* YOUR OBJECTIVE: Some entries follow. Reproduce exactly the lines starting at the one with "(** The third" and stopping after the one with "Definition GetNodeExecuteDomainRoot : cmd".

* DATA SUPPLIED:
(** The constructor is given the ledger id and does not keep it. *)
Definition NewEpochState (ledgerID : bytes) (s : S) (cacheSize : Z) : go (S * epochState) :=
  '(s, _) ← ss_AddNamedStateStore s StateStore_Name_Epoch cacheSize; Ok (s, mkEpochState []).

Definition GetEpochRoot : wcmd bytes := on_store (st_Root StateStore_Name_Epoch).

Definition GetLatestEpoch : wcmd (option EpochInfo) :=
  latestEpochBytes ← on_store (st_Get StateStore_Name_Epoch LatestEpoch_Key);
  match latestEpochBytes with
  | None => mret None
  | Some _ => e ← on_store (unmarshal j_EpochInfo latestEpochBytes); mret (Some e)
  end.

Definition SetLatestEpoch (es : epochState) (epoch : option EpochInfo) : wcmd unit :=
  let epochBytes := Marshal (j_ptr j_EpochInfo) epoch in
  isExist ← on_store (ignoring false (st_Exists StateStore_Name_Epoch LatestEpoch_Key));
  err ← trying (on_store (if isExist : bool then st_Update StateStore_Name_Epoch LatestEpoch_Key epochBytes
                          else st_Put StateStore_Name_Epoch LatestEpoch_Key epochBytes));
  _ ← modify (updateLatestEpoch (ledgerID es) epoch);
  returning err.
End Ops.
End Epoch.

(** * state/domain *)
Module Domain.

Definition StateStore_Name_NodeDomain : bytes := str "nodedomain".

Definition StateStore_Name_NodeExecuteDomain : bytes := str "nodeexecutedomain".

Definition StateStore_Name_NodeConsensusDomain : bytes := str "nodeconsensusdomain".

Definition j_Member : codec NodeDomainMember :=
  j_struct (mkNodeDomainMember [] 0 0)
    [fld "NodeID" j_string ndm_NodeID (fun x m => mkNodeDomainMember x (ndm_NodeRole m) (ndm_Weight m));
     fld "NodeRole" (j_uint 64) ndm_NodeRole (fun x m => mkNodeDomainMember (ndm_NodeID m) x (ndm_Weight m));
     fld "Weight" (j_uint 64) ndm_Weight (fun x m => mkNodeDomainMember (ndm_NodeID m) (ndm_NodeRole m) x)].

Definition j_ConsensusDomain : codec NodeConsensusDomain :=
  j_struct (mkNodeConsensusDomain 0 0 None None None)
    [fld "Threshold" (j_int 64) ncd_Threshold
       (fun x d => mkNodeConsensusDomain x (ncd_NParticipant d) (ncd_PublicKey d) (ncd_PubShares d) (ncd_Members d));
     fld "NParticipant" (j_int 64) ncd_NParticipant
       (fun x d => mkNodeConsensusDomain (ncd_Threshold d) x (ncd_PublicKey d) (ncd_PubShares d) (ncd_Members d));
     fld "PublicKey" j_bytes ncd_PublicKey
       (fun x d => mkNodeConsensusDomain (ncd_Threshold d) (ncd_NParticipant d) x (ncd_PubShares d) (ncd_Members d));
     fld "PubShares" (j_slice j_bytes) ncd_PubShares
       (fun x d => mkNodeConsensusDomain (ncd_Threshold d) (ncd_NParticipant d) (ncd_PublicKey d) x (ncd_Members d));
     fld "Members" (j_slice (j_ptr j_Member)) ncd_Members
       (fun x d => mkNodeConsensusDomain (ncd_Threshold d) (ncd_NParticipant d) (ncd_PublicKey d) (ncd_PubShares d) x)].

Definition j_ExecuteDomain : codec NodeExecuteDomain :=
  j_struct (mkNodeExecuteDomain None) [fld "Members" (j_slice j_string) ned_Members (fun x _ => mkNodeExecuteDomain x)].

Definition j_DomainInfo : codec NodeDomainInfo :=
  j_struct (mkNodeDomainInfo [] 0 0 0 None None)
    [fld "ID" j_string nd_ID
       (fun x d => mkNodeDomainInfo x (nd_Type d) (nd_ValidHeightStart d) (nd_ValidHeightEnd d) (nd_CSDomainData d) (nd_ExeDomainData d));
     fld "Type" (j_uint 8) nd_Type
       (fun x d => mkNodeDomainInfo (nd_ID d) x (nd_ValidHeightStart d) (nd_ValidHeightEnd d) (nd_CSDomainData d) (nd_ExeDomainData d));
     fld "ValidHeightStart" (j_uint 64) nd_ValidHeightStart
       (fun x d => mkNodeDomainInfo (nd_ID d) (nd_Type d) x (nd_ValidHeightEnd d) (nd_CSDomainData d) (nd_ExeDomainData d));
     fld "ValidHeightEnd" (j_uint 64) nd_ValidHeightEnd
       (fun x d => mkNodeDomainInfo (nd_ID d) (nd_Type d) (nd_ValidHeightStart d) x (nd_CSDomainData d) (nd_ExeDomainData d));
     fld "CSDomainData" (j_ptr j_ConsensusDomain) nd_CSDomainData
       (fun x d => mkNodeDomainInfo (nd_ID d) (nd_Type d) (nd_ValidHeightStart d) (nd_ValidHeightEnd d) x (nd_ExeDomainData d));
     fld "ExeDomainData" (j_ptr j_ExecuteDomain) nd_ExeDomainData
       (fun x d => mkNodeDomainInfo (nd_ID d) (nd_Type d) (nd_ValidHeightStart d) (nd_ValidHeightEnd d) (nd_CSDomainData d) x)].

Record nodeDomainStateMetaInfo := mkDomainMeta { dm_DomainType : DomainType }.

Definition j_DomainMeta : codec nodeDomainStateMetaInfo :=
  j_struct (mkDomainMeta 0) [fld "DomainType" (j_uint 8) dm_DomainType (fun x _ => mkDomainMeta x)].

Section Ops.
Context {S : Type} `{!IStateStore S}.
Abbreviation cmd := (cmd S state_error).

(** ** common.go *)

Definition isNodeDomainExist (name id : bytes) : cmd bool := ignoring false (st_Exists name id).

Definition getNodeDomain (name id : bytes) : cmd (option NodeDomainInfo) :=
  domainInfoBytes ← st_Get name id;
  match domainInfoBytes with
  | None => mret None
  | Some _ => domainInfo ← unmarshal j_DomainInfo domainInfoBytes; mret (Some domainInfo)
  end.

Definition addNodeDomain (name : bytes) (domainInfo : option NodeDomainInfo) : cmd unit :=
  match domainInfo with
  | None => fail ErrNil
  | Some d => st_Put name (nd_ID d) (Marshal j_DomainInfo d)
  end.

(** ** domain_execute.go, domain_consensus.go *)

(** The third test subtracts on [uint64], so it never fails. *)
Definition is_active (height : Z) (d : NodeDomainInfo) : bool :=
  (height >=? nd_ValidHeightStart d) && (height <? nd_ValidHeightEnd d) && (u64 (nd_ValidHeightEnd d - EpochSpan) >=? 0).

(** The callback of the iteration: entries that do not parse are skipped. *)
Definition collect_active (height : Z) (domains : list NodeDomainInfo) (_ val : bytes) : list NodeDomainInfo :=
  match Unmarshal j_DomainInfo val (zero j_DomainInfo) with
  | Ok d => if is_active height d then domains ++ [d] else domains
  | _ => domains
  end.

Definition all_active (name : bytes) (height : Z) : cmd (list NodeDomainInfo) :=
  reading (fun s => ss_IterateAllStateDataCB (collect_active height) [] s name).

Definition NewNodeExecuteDomainState (s : S) (cacheSize : Z) : go S :=
  '(s, _) ← ss_AddNamedStateStore s StateStore_Name_NodeExecuteDomain cacheSize; Ok s.

Definition GetNodeExecuteDomainRoot : cmd bytes := st_Root StateStore_Name_NodeExecuteDomain.

Definition IsExistNodeExecuteDomain (id : bytes) : cmd bool := isNodeDomainExist StateStore_Name_NodeExecuteDomain id.

Definition getNodeExecuteDomain (id : bytes) : cmd (option NodeDomainInfo) :=
  getNodeDomain StateStore_Name_NodeExecuteDomain id.

Definition GetAllActiveNodeExecuteDomains (height : Z) : cmd (list NodeDomainInfo) :=
  all_active StateStore_Name_NodeExecuteDomain height.

Definition addNodeExecuteDomain (domainInfo : option NodeDomainInfo) : cmd unit :=
  addNodeDomain StateStore_Name_NodeExecuteDomain domainInfo.

Definition NewNodeConsensusDomainState (s : S) (cacheSize : Z) : go S :=
  '(s, _) ← ss_AddNamedStateStore s StateStore_Name_NodeConsensusDomain cacheSize; Ok s.

Definition GetNodeConsensusDomainRoot : cmd bytes := st_Root StateStore_Name_NodeConsensusDomain.

Definition IsExistNodeConsensusDomain (id : bytes) : cmd bool := isNodeDomainExist StateStore_Name_NodeConsensusDomain id.

Definition getNodeConsensusDomain (id : bytes) : cmd (option NodeDomainInfo) :=
  getNodeDomain StateStore_Name_NodeConsensusDomain id.

Definition GetAllActiveNodeConsensusDomains (height : Z) : cmd (list NodeDomainInfo) :=
  all_active StateStore_Name_NodeConsensusDomain height.

Definition addNodeConsensusDomain (domainInfo : option NodeDomainInfo) : cmd unit :=
  addNodeDomain StateStore_Name_NodeConsensusDomain domainInfo.

(** ** domain.go *)

Definition NewNodeDomainState (s : S) (cacheSize : Z) : go S :=
  '(s, _) ← ss_AddNamedStateStore s StateStore_Name_NodeDomain cacheSize; Ok s.

Definition GetNodeDomainRoot : cmd bytes := st_Root StateStore_Name_NodeDomain.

* SOLUTION TO THIS EXERCISE:
(** The third test subtracts on [uint64], so it never fails. *)
Definition is_active (height : Z) (d : NodeDomainInfo) : bool :=
  (height >=? nd_ValidHeightStart d) && (height <? nd_ValidHeightEnd d) && (u64 (nd_ValidHeightEnd d - EpochSpan) >=? 0).

(** The callback of the iteration: entries that do not parse are skipped. *)
Definition collect_active (height : Z) (domains : list NodeDomainInfo) (_ val : bytes) : list NodeDomainInfo :=
  match Unmarshal j_DomainInfo val (zero j_DomainInfo) with
  | Ok d => if is_active height d then domains ++ [d] else domains
  | _ => domains
  end.

Definition all_active (name : bytes) (height : Z) : cmd (list NodeDomainInfo) :=
  reading (fun s => ss_IterateAllStateDataCB (collect_active height) [] s name).

Definition NewNodeExecuteDomainState (s : S) (cacheSize : Z) : go S :=
  '(s, _) ← ss_AddNamedStateStore s StateStore_Name_NodeExecuteDomain cacheSize; Ok s.

Definition GetNodeExecuteDomainRoot : cmd bytes := st_Root StateStore_Name_NodeExecuteDomain.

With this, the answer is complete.